A.D.: New Orleans After the Deluge, Josh Neufeld (2009)
Cartoonist Neufeld turned his post-disaster stint as a Red Cross volunteer in Mississippi into a graphic depiction of five true stories of survival. With a focus on the question of whether to flee the storm or defy evacuation orders and wait it out, this webcomic-turned-book uses an art form often reserved for superheroes to call out the heroic in the everyday, as laypeople fought their way back to a new version of normal from the very brink of disaster.
The Good Pirates of the Forgotten Bayous: Fighting to Save a Way of Life in the Wake of Hurricane Katrina, Ken Wells (2008)
The Coast Guard may have plucked 35,000 people from the waters of the storm, but it is the unsung support from the shrimp- and oyster-boat captains of the bayou—men who took to their boats and roamed the floods streets—that helped save so many. With a focus on the seafaring Robins cousins who reside in the former pirate haven of St. Bernard Parish, where the present-day pastimes are “sin, cooking, drinking, eating, fighting, fishing, sex, and love,” Wells brings an air of the swashbuckling to this story of survival.
FICTION
Salvage the Bones, Jesmyn Ward (2011)
In this National Book Award winner, Skeetah’s pit bull pups are as desperate to survive as are the children raising them. Set in the days leading up to the storm, this band of motherless siblings, anchored by fourteen-and-pregnant Esch, scrounges for food and shelter in order to save themselves. Author Ward, who with her family swam and scavenged her own way through the devastated town of De Lisle, Mississippi, when Katrina hit, could not write creatively for three years afterward. It is our great good fortune that she finally found her way home to these children and their haunting tale.
The Tin Roof Blowdown, James Lee Burke (2007)
The New York Times Book Review called this “the definitive crime novel about Hurricane Katrina.” With a focus on fictional Iberia Parish sheriff’s detective Dave Robicheaux and his efforts to bring to justice to bear on a band of criminals who’ve hijacked a rescue boat in the wake of Katrina, Burke puts a spin on the storm that hews very closely to the guerilla-like efforts of many left-behind law enforcers in the chaos that was the post-disaster landscape.

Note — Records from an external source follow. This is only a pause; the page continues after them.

(* ===== verification/Tftp.v ===== *)
(** * TFTP (net/tftp.c, common/cmd_net.c)

    The client of the network loop: an instance of [NetClient].  [mem] is the
    memory the file is stored to; what is printed is left out.  The configuration
    is that of the boards: no multicast, no size option, no fixed ports, no direct
    flash.

    The second half: the packets it sends. *)

From S2P Require Import Prelude Mem Ctype Vsprintf Env Eth Net.

(** ** Constants *)

Definition WELL_KNOWN_PORT : Z := 69.
Definition TIMEOUT : Z := 5000.
Definition TIMEOUT_COUNT : Z := 10.
Definition TFTP_RRQ : Z := 1.
Definition TFTP_WRQ : Z := 2.
Definition TFTP_DATA : Z := 3.
Definition TFTP_ACK : Z := 4.
Definition TFTP_ERROR : Z := 5.
Definition TFTP_OACK : Z := 6.
Definition TFTP_ERR_FILE_NOT_FOUND : Z := 1.
Definition TFTP_ERR_ACCESS_DENIED : Z := 2.
Definition STATE_RRQ : Z := 1.
Definition STATE_DATA : Z := 2.
Definition STATE_TOO_LARGE : Z := 3.
Definition STATE_BAD_MAGIC : Z := 4.
Definition STATE_OACK : Z := 5.
Definition TFTP_BLOCK_SIZE : Z := 512.
Definition TFTP_SEQUENCE_SIZE : Z := 65536.
Definition MAX_LEN : nat := 128.

(** ** State *)

Record tftp := Tftp {
  TftpServerIP : Z;
  TftpServerPort : Z;
  TftpOurPort : Z;
  TftpTimeoutCount : Z;
  TftpTimeoutCountMax : Z;
  TftpBlock : Z;
  TftpLastBlock : Z;
  TftpBlockWrap : Z;
  TftpBlockWrapOffset : Z;
  TftpState : Z;
  TftpBlkSize : Z;
  TftpBlkSizeOption : Z;
  TftpTimeoutMSecs : Z;
  TftpRRQTimeoutCountMax : Z;
  tftp_filename : list Z;
  BootFile : list Z;
  load_addr : Z;
  mem : gmap Z Z
}.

City of Refuge, Tom Piazza (2008)
Following closely on the heels of his nonfiction title Why New Orleans Matters, New Orleans transplant and musician-turned-author Piazza’s fiction tracks two wholly unique families and their divergent storm responses. The book is aptly named for a gospel song from the 1920s: “Everybody in the book, in some kind of way, needs some kind of refuge, either as a result of the storm, or before the storm,” Piazza said. Given that he wrote his first Katrina-inspired book after evacuating to a Missouri cotton gin, Piazza knows of what he speaks. And writes. And it shows.
THE CHILDREN
Much of the literature directed toward children came later than the works aimed at adults, which is natural; we must process before we can explain, before we can find lessons to impart. But as we approach markers such as the upcoming ten-year-anniversary of the storm on August 29, the young ask us for an accounting. As for me, I will be driving my children across the South this August; my ten-year-old daughter and eleven-year-old son are accompanying me on the Southern leg of the Landfall national book tour so I can introduce them, finally, to the place I once called home.
Sitting in a pile to pack, alongside our sunscreen and Roll Tide T-shirts, are these companions: What Was Hurricane Katrina? by Robin Koontz; Heroes of Hurricane Katrina by Allan Zullo; Drowned City: Hurricane Katrina & New Orleans by Don Brown; Zane and the Hurricane: A Story of Katrina by Rodman Philbrick; and Hurricane Katrina, 2005 (I Survived #3). I expect that by the end of our trip they will be good and dog-eared friends, all.